* [Task directions]:
Pull out each line of the data that includes the word "right".

== Material supplied ==

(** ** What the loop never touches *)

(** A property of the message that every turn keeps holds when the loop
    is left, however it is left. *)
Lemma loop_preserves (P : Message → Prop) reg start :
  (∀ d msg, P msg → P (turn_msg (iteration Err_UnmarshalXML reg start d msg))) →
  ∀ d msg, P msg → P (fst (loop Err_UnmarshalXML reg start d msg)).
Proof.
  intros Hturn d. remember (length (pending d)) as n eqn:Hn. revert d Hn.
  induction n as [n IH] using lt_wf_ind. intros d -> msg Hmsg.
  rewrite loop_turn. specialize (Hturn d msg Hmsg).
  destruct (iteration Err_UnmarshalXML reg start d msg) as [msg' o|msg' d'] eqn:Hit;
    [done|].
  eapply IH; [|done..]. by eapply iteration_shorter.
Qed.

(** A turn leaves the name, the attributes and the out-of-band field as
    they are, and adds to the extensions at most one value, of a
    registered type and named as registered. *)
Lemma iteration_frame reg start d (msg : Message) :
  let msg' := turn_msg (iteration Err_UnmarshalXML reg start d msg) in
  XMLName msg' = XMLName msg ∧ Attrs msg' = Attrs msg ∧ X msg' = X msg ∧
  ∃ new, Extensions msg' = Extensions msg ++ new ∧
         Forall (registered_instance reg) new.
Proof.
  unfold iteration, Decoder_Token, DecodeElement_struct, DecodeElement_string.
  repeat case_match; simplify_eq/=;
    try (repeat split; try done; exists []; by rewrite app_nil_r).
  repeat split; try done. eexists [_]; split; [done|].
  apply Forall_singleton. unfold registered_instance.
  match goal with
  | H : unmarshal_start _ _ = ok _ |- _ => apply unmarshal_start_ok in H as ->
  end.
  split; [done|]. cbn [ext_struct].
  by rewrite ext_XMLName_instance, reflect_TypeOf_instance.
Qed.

===
== Material supplied ==

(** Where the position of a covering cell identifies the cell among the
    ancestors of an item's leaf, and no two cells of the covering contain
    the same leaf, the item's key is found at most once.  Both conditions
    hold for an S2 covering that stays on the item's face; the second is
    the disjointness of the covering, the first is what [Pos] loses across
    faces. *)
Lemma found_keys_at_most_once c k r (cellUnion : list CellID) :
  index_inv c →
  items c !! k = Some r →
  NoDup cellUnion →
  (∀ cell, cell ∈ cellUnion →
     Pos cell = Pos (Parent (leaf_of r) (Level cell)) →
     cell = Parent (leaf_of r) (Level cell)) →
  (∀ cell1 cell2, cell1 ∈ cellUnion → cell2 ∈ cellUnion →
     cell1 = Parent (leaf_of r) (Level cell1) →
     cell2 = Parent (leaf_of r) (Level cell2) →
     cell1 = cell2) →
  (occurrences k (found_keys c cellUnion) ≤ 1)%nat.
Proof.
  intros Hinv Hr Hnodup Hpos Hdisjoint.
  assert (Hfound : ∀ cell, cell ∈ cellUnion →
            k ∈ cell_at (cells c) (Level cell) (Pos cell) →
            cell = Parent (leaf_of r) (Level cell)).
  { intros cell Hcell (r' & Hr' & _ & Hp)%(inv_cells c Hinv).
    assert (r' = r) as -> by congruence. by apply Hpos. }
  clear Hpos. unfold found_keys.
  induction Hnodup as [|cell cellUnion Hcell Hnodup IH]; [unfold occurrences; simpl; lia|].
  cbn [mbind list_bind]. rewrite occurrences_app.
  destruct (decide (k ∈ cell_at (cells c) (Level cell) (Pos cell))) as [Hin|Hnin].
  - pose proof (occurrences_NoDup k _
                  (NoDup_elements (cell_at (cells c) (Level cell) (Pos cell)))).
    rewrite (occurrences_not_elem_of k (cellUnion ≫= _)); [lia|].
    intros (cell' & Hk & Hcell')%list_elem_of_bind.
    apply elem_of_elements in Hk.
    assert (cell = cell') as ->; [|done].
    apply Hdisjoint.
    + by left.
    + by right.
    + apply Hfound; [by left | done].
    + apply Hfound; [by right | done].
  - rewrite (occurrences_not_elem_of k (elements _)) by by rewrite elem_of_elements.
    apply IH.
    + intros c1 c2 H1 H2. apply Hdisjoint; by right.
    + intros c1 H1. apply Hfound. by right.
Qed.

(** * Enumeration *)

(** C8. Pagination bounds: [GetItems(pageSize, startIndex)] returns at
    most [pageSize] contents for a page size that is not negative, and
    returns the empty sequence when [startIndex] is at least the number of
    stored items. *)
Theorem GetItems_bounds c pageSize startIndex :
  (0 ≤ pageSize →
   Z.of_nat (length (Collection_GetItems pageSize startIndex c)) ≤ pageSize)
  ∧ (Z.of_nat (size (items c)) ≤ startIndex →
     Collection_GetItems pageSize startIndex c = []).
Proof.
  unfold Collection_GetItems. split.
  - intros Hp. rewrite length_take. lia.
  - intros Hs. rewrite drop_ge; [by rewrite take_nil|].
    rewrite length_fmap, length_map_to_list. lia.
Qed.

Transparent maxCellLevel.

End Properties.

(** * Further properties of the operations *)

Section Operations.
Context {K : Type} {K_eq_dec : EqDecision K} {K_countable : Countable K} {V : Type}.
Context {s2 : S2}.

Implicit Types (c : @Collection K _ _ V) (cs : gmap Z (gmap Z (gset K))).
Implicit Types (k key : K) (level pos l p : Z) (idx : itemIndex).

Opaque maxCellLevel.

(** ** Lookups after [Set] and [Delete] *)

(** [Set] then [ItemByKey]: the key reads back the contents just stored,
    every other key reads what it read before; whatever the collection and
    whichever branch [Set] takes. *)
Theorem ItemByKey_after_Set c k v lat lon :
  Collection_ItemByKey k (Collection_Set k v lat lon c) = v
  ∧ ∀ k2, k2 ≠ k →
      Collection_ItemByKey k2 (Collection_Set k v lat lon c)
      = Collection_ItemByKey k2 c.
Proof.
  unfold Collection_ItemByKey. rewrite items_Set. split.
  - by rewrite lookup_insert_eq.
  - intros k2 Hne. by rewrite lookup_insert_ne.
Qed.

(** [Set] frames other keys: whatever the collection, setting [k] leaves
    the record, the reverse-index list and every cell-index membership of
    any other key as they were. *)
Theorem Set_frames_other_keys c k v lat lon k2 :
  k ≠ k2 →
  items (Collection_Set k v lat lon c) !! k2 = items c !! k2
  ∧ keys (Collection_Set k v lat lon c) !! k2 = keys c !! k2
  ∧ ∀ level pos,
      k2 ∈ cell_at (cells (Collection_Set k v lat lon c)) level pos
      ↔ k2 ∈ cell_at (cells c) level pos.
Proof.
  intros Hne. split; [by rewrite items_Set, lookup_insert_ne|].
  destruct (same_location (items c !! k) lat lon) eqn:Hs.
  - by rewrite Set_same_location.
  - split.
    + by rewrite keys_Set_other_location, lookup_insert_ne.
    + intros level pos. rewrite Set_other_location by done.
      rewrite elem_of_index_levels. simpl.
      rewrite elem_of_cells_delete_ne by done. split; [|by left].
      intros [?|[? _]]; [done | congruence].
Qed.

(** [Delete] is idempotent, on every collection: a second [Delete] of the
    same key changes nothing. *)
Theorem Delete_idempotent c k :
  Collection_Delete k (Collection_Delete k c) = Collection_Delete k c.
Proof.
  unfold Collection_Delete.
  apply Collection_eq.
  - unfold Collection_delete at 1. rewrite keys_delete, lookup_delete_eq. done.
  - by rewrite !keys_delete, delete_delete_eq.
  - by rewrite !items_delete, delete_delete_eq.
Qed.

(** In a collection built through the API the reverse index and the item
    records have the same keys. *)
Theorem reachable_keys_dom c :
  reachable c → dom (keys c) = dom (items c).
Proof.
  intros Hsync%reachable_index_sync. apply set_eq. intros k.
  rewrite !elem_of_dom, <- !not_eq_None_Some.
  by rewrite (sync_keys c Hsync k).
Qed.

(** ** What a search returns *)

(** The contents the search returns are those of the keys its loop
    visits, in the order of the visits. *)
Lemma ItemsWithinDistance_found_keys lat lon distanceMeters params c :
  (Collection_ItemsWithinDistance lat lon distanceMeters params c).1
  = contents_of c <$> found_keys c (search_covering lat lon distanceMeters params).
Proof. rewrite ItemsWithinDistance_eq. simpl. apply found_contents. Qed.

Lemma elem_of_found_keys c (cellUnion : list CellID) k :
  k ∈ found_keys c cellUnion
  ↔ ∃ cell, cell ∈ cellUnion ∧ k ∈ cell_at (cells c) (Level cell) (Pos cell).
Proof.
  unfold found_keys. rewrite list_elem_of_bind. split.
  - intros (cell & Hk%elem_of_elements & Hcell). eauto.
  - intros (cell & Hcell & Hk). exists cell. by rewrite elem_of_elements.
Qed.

===

* [Answer box]:
    + by right.
    + apply Hfound; [by right | done].
    + intros c1 c2 H1 H2. apply Hdisjoint; by right.
    + intros c1 H1. apply Hfound. by right.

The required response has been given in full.